Les organisations de société civile sont regroupées dans une plateforme pour la lutte contre le VIH, et inclut aussi des réseaux des religieux regroupant chrétiens, musulmans et animistes. Elles représentent 7% des structures accréditées, mais elles assurent la prise en charge médicale de 30% des PVVIH. Elles assurent aussi la quasi-totalité des services de prévention et de prise en charge psychosociale. Il existe des réseaux regroupant des PVVIH (RAS+), des hommes qui ont des rapports sexuels avec des hommes (Cupidon), et des professionnelles du sexe (AFAZ).
Cette plateforme reçoit des financements du Fonds mondial.
5. Si vous pouviez demander à votre chef d’État de changer une chose pour renforcer la riposte au VIH, quelle serait-elle ?

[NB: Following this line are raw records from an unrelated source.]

(** Labels move only when they must.  In exact arithmetic, labels that are apart and in
    the frame already are left where they are. *)
Theorem decollide_still (ys : list Q) min_gap lo hi :
  ys <> [] ->
  (forall i j, (i < length ys)%nat -> (j < length ys)%nat -> i <> j -> at_ ys i <= at_ ys j -> at_ ys i + min_gap <= at_ ys j)%Q ->
  (forall i, (i < length ys)%nat -> lo <= at_ ys i <= hi)%Q ->
  exists r, decollide ys min_gap lo hi = Ok r /\
    forall i, (i < length ys)%nat -> (at_ r i == at_ ys i)%Q.
Proof.
  intros Hne Hapart Hframe. destruct (decollide_spec ys min_gap lo hi Hne) as (out & low & high & s & E & Hp & _ & Hlow & Hhigh & ->).
  pose proof (pushed_still ys min_gap _ out (order_enumerates ys) Hp Hapart) as Hsame.
  pose proof (pushed_length _ _ _ _ _ Hp) as Hl.
  assert (forall x, In x out -> lo <= x <= hi)%Q as Hin.
  { intros x Hx. destruct (In_nth _ _ (n_of_Z 0) Hx) as (i & Hi & <-). fold (at_ out i). rewrite Hsame by lia. apply Hframe. lia. }
  eexists. split; [exact E|]. intros i Hi. rewrite at_shifted, Hsame by lia.
  pose proof (Hin _ Hlow). pose proof (Hin _ Hhigh).
  destruct (n_max_ge 0%Q (lo - low)%Q) as (? & ? & Hm), (n_max_ge 0%Q (high - hi)%Q) as (? & ? & Hm').
  destruct Hm as [Hm|Hm], Hm' as [Hm'|Hm']; rewrite Hm, Hm' in *; lra.
Qed.

(** C35: the bottom-up correction never corrects.  In exact arithmetic, what the top-down pass
    leaves is what the second pass returns, so a label pushed below the frame is brought back
    by moving every label, not by closing up the ones above it. *)
Theorem bottom_up_never_moves (ys : list Q) min_gap :
  let order := sorted_by (at_ ys) (seq 0 (length ys)) in
  let out := foldl (push_down min_gap order) ys (seq 0 (length order)) in
  foldl (push_up min_gap order) out (reverse (seq 0 (length order - 1))) = out.
Proof.
  intros order out. pose proof (order_enumerates ys) as He. fold order in He.
  unfold out. rewrite (enum_length _ _ He). apply (bottom_up_still ys); [by apply top_down_pushed|].
  apply Forall_reverse, List.Forall_forall. intros k Hk%in_seq. lia.
Qed.

Definition demo_ends : list Q := [100 # 1; 102 # 1; 300 # 1]%Q.

Lemma decollide_apart_witness :
  exists r, decollide demo_ends (15 # 1) (46 # 1) (340 # 1) = Ok r /\ length r = 3%nat /\
    forall i j, (i < 3)%nat -> (j < 3)%nat -> i <> j ->
      (at_ r i + (15 # 1) <= at_ r j \/ at_ r j + (15 # 1) <= at_ r i)%Q /\
      (at_ demo_ends i < at_ demo_ends j -> at_ r i + (15 # 1) <= at_ r j)%Q.
Proof. refine (decollide_apart demo_ends (15 # 1) (46 # 1) (340 # 1) _ _); [discriminate|lra]. Defined.

(** The places of the demonstration, as the script computes them. *)
Definition demo_places : list Q :=
  match decollide demo_ends (15 # 1) (46 # 1) (340 # 1) with Ok r => r | Raise _ => [] end.

Lemma decollide_in_frame_witness : (46 # 1 <= at_ demo_places 1 <= 340 # 1)%Q.
Proof.
  refine (decollide_in_frame demo_ends (15 # 1) (46 # 1) (340 # 1) demo_places _ _ _ 1%nat _).
  - discriminate.
  - by vm_compute.
  - replace (length demo_places) with 3%nat by by vm_compute.
    intros [|[|[|i]]] [|[|[|j]]] Hi Hj; try lia; by vm_compute.
  - replace (length demo_places) with 3%nat by by vm_compute. lia.
Defined.

Lemma decollide_still_witness :
  exists r, decollide [100 # 1; 300 # 1]%Q (15 # 1) (46 # 1) (340 # 1) = Ok r /\
    forall i, (i < 2)%nat -> (at_ r i == at_ [100 # 1; 300 # 1]%Q i)%Q.
Proof.
  refine (decollide_still [100 # 1; 300 # 1]%Q (15 # 1) (46 # 1) (340 # 1) _ _ _).
  - discriminate.
  - intros [|[|i]] [|[|j]] Hi Hj Hij; cbn in *; try lia; intros; lra.
  - intros [|[|i]] Hi; cbn in *; try lia; lra.
Defined.

(** ** The two replication charts *)

(** What acking at the master is worth to an engine: its value in one chart over its value in the
    other, at each number of connections, to two decimals. *)
Definition worth (name : string) : option (list (result string)) :=
  all ← dict_get name RF2_ALL;
  master ← dict_get name RF2_MASTER;
  Some (zip_with (fun m a => fmt_fixed 2 <$> py_fdiv m a) master all).

(** The subtitle of the second chart says 1.57 and 1.58; the values the two charts draw do not. *)
Example commit_master_worth :
  worth "Rostam" = Some (Ok <$> ["1.62"; "1.27"; "1.39"]) /\ worth "Aerospike" = Some (Ok <$> ["1.72"; "1.65"; "1.46"]).
Proof. by vm_compute. Qed.

(** ** Colours *)

(** C37: an engine keeps its colour.  Wherever it comes in a chart, an engine with a slot has
    the one colour of that slot, and two engines never share one. *)
Theorem engine_keeps_colour th name name' i j :
  In name (map fst SLOT) -> In name' (map fst SLOT) ->
  is_ok (colour (THEMES th) name i) = true /\
  (colour (THEMES th) name i = colour (THEMES th) name' j <-> name = name').
Proof.
  intros Hn Hn'. cbn in Hn, Hn'.
  repeat (destruct Hn as [<-|Hn]; [|try done]); repeat (destruct Hn' as [<-|Hn']; [|try done]);
    destruct th; vm_compute; split; try done; split; done.
Qed.

Lemma engine_keeps_colour_witness :
  is_ok (colour (THEMES Dark) "Redis" 9) = true /\
  (colour (THEMES Dark) "Redis" 9 = colour (THEMES Dark) "KeyDB" 2 <-> "Redis" = "KeyDB").
Proof. refine (engine_keeps_colour Dark "Redis" "KeyDB" 9 2 _ _); cbn; tauto. Defined.

(** ** Degenerate charts *)

(** A computation that returns, or raises [e]. *)
Definition raises_only {A} (e : exn) (r : result A) : Prop := r = Raise e \/ exists a, r = Ok a.

Lemma raises_only_mapR {A B} e (f : A -> result B) xs :
  (forall x, raises_only e (f x)) -> raises_only e (mapR f xs).
Proof.
  intros Hf. induction xs as [|x xs IH]; [right; by eexists|]. cbn [mapR].
  destruct (Hf x) as [->|[y ->]]; [by left|]. destruct IH as [->|[ys ->]]; [by left|right; by eexists].
Qed.

Lemma yaxis_raises t ymax ticks unit : raises_only ZeroDivisionError (yaxis t ymax ticks unit).
Proof.
  unfold yaxis. destruct (raises_only_mapR ZeroDivisionError (yaxis_tick t ymax) ticks) as [->|[o ->]];
    [|by left|right; by eexists].
  intros v. unfold yaxis_tick, y_of_int, py_int_div. destruct ymax; [by left|right; by eexists..].
Qed.

(** A line chart needs two columns.  With a single one, the spacing of the columns
    divides by zero, whatever the series: [line_chart] raises [ZeroDivisionError]. *)
Theorem line_chart_one_column th title sub x s ymax ticks xlabel rule :
  line_chart th title sub [x] s ymax ticks xlabel rule = Raise ZeroDivisionError.
Proof. unfold line_chart. by destruct (yaxis_raises (THEMES th) ymax ticks default_unit) as [->|[o ->]]. Qed.

(** ** Text *)

(** Undo [esc]. *)
Fixpoint unesc (s : string) : string :=
  match s with
  | String "&" (String "a" (String "m" (String "p" (String ";" s)))) => String "&" (unesc s)
  | String "&" (String "l" (String "t" (String ";" s))) => String "<" (unesc s)
  | String "&" (String "g" (String "t" (String ";" s))) => String ">" (unesc s)
  | String c s => String c (unesc s)
  | "" => ""
  end.

Definition esc_char (c : ascii) : string :=
  if Ascii.eqb c "&" then "&amp;" else if Ascii.eqb c "<" then "&lt;" else if Ascii.eqb c ">" then "&gt;" else String c "".

Lemma str_replace_app c t s u : str_replace c t (s +:+ u) = str_replace c t s +:+ str_replace c t u.
Proof.
  induction s as [|a s IH]; [done|]. change ((String a s) +:+ u) with (String a (s +:+ u)). cbn [str_replace].
  destruct (Ascii.eqb a c); rewrite IH; [by rewrite str_app_assoc|done].
Qed.

Lemma esc_cons c s : esc (String c s) = esc_char c +:+ esc s.
Proof.
  unfold esc, esc_char. cbn [str_replace]. destruct (Ascii.eqb_spec c "&") as [->|Hamp].
  { by rewrite !str_replace_app. }
  cbn [str_replace]. destruct (Ascii.eqb_spec c "<") as [->|Hlt]; [by rewrite !str_replace_app|].
  cbn [str_replace]. by destruct (Ascii.eqb_spec c ">").
Qed.

(** The characters of a string. *)
Fixpoint chars (s : string) : list ascii := match s with "" => [] | String c s => c :: chars s end.

Lemma chars_app s t : chars (s +:+ t) = chars s ++ chars t.
Proof. induction s as [|c s IH]; [done|]. exact (f_equal (cons c) IH). Qed.

(** Escaped text is text.  What [esc] returns holds no angle bracket, so it opens and
    closes no element, and reading its entities gives back the text exactly. *)
Theorem esc_text s : Forall (fun c => c <> "<"%char /\ c <> ">"%char) (chars (esc s)) /\ unesc (esc s) = s.
Proof.
  induction s as [|c s [IHc IHu]]; [by split; [constructor|]|]. rewrite esc_cons, chars_app. unfold esc_char.
  destruct (Ascii.eqb_spec c "&") as [->|Hamp].
  { split; [apply Forall_app; split; [by repeat constructor|done]|]. by rewrite <- IHu at 2. }
  destruct (Ascii.eqb_spec c "<") as [->|Hlt].
  { split; [apply Forall_app; split; [by repeat constructor|done]|]. by rewrite <- IHu at 2. }
  destruct (Ascii.eqb_spec c ">") as [->|Hgt].
  { split; [apply Forall_app; split; [by repeat constructor|done]|]. by rewrite <- IHu at 2. }
  split; [apply Forall_app; split; [by repeat constructor|done]|].
  rewrite <- IHu at 2. destruct c as [[] [] [] [] [] [] [] []]; try reflexivity; by destruct Hamp.
Qed.

(** ** Files *)

(** The names a chart is written under. *)
Definition names_of (stem : string) : list string := [file_name stem Light; file_name stem Dark].
Definition chart_names {A} (cs : list (string * A)) : list string := concat (map (fun c => names_of c.1) cs).

Lemma file_name_of stem th : In (file_name stem th) (names_of stem).
Proof. destruct th; cbn; tauto. Qed.

Lemma chart_names_app {A} (cs cs' : list (string * A)) : chart_names (cs ++ cs') = chart_names cs ++ chart_names cs'.
Proof. unfold chart_names. by rewrite map_app, concat_app. Qed.

Section Emitting.
Context {F : Type} {D : Disk F} {DL : DiskLaws F}.

(** What emitting [cs] does to the files when nothing fails. *)
Definition emitted (TARGETS : list string) (cs : list (string * (theme_name -> result string))) (fs fs' : F) : Prop :=
  (forall stem fn th b d, In (stem, fn) cs -> fn th = Ok b -> In d TARGETS -> contents fs' d (file_name stem th) = Some b) /\
  untouched TARGETS (chart_names cs) fs fs'.

(** What it does when a file cannot be written: the charts before that one are emitted, and only
    files of that one have changed besides. *)
Definition stopped (TARGETS : list string) (cs : list (string * (theme_name -> result string))) (fs fs' : F) (e : exn) : Prop :=
  exists done c rest fs1, cs = done ++ c :: rest /\ emitted TARGETS done fs fs1 /\
    untouched TARGETS (names_of c.1) fs1 fs' /\ write_fails TARGETS (names_of c.1) e.

Definition written (TARGETS : list string) (cs : list (string * (theme_name -> result string))) (fs : F)
    (r : result unit) (fs' : F) : Prop :=
  match r with Ok _ => emitted TARGETS cs fs fs' | Raise e => stopped TARGETS cs fs fs' e end.

Lemma emitted_none (TARGETS : list string) fs : emitted TARGETS [] fs fs.
Proof. split; [by intros ? ? ? ? ? []|done]. Qed.

Lemma stopped_fails (TARGETS : list string) cs fs fs' e : stopped TARGETS cs fs fs' e -> write_fails TARGETS (chart_names cs) e.
Proof.
  intros (done & c & rest & fs1 & -> & _ & _ & Hw). eapply write_fails_mono; [|exact Hw].
  rewrite chart_names_app. intros n Hn. apply in_app_iff. right. apply in_app_iff. by left.
Qed.

Lemma emit_spec (TARGETS : list string) (stem : string) (fn : theme_name -> result string) (fs : F) :
  (forall th, is_ok (fn th) = true) -> NoDup (names_of stem) ->
  wp (emit TARGETS stem fn) fs (written TARGETS [(stem, fn)] fs).
Proof.
  intros Hok Hnd. unfold emit. cbn [for_each].
  destruct (fn Light) as [bl|] eqn:El; [|by specialize (Hok Light); rewrite El in Hok].
  destruct (fn Dark) as [bd|] eqn:Ed; [|by specialize (Hok Dark); rewrite Ed in Hok].
  assert (file_name stem Light <> file_name stem Dark) as Hne.
  { apply list.NoDup_cons in Hnd as [Hnin _]. intros E. apply Hnin. rewrite E. set_solver. }
  assert (forall th, incl [file_name stem th] (names_of stem)) as Hin by (intros th n [<-|[]]; apply file_name_of).
  assert (forall e fs', untouched TARGETS (names_of stem) fs fs' -> (exists th, write_fails TARGETS [file_name stem th] e) ->
    stopped TARGETS [(stem, fn)] fs fs' e) as Hstop.
  { intros e fs' Hu (th & Hw). exists [], (stem, fn), [], fs. split_and!; [done|apply emitted_none|exact Hu|].
    by eapply write_fails_mono. }
  wp_steps. unfold write_all. eapply wp_mono; [apply wp_write_each|]. intros [[]|e] fs1 [Hu1 Hr1].
  2: { apply Hstop; [by eapply untouched_mono|by exists Light]. }
  apply (untouched_mono _ _ (names_of stem)) in Hu1 as Hu1'; [|apply Hin].
  wp_steps. eapply wp_mono; [apply wp_write_each|]. intros [[]|e] fs2 [Hu2 Hr2]; [apply wp_ret|].
  all: apply (untouched_mono _ _ (names_of stem)) in Hu2 as Hu2'; [|apply Hin].
  2: { apply Hstop; [by eapply untouched_trans|by exists Dark]. }
  split; [|cbn; rewrite ?app_nil_r; by eapply untouched_trans].
  intros stem' fn' th b d [E|[]] Hb Hd. injection E as <- <-.
  destruct th; [rewrite El in Hb|rewrite Ed in Hb]; injection Hb as <-; [|by apply Hr2].
  rewrite Hu2; [by apply Hr1|]. right. intros [E|[]]. by apply Hne.
Qed.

Malgré les difficultés dû au COVID-19 et la compétition des autres priorités et des autres ministères, il faut augmenter la contribution financière de l’État. Il faut souligner cependant que lors des deux derniers appels à la reconstitution des ressources du Fonds mondial, le Togo a contribué un million de dollars—un bon exemple de solidarité globale.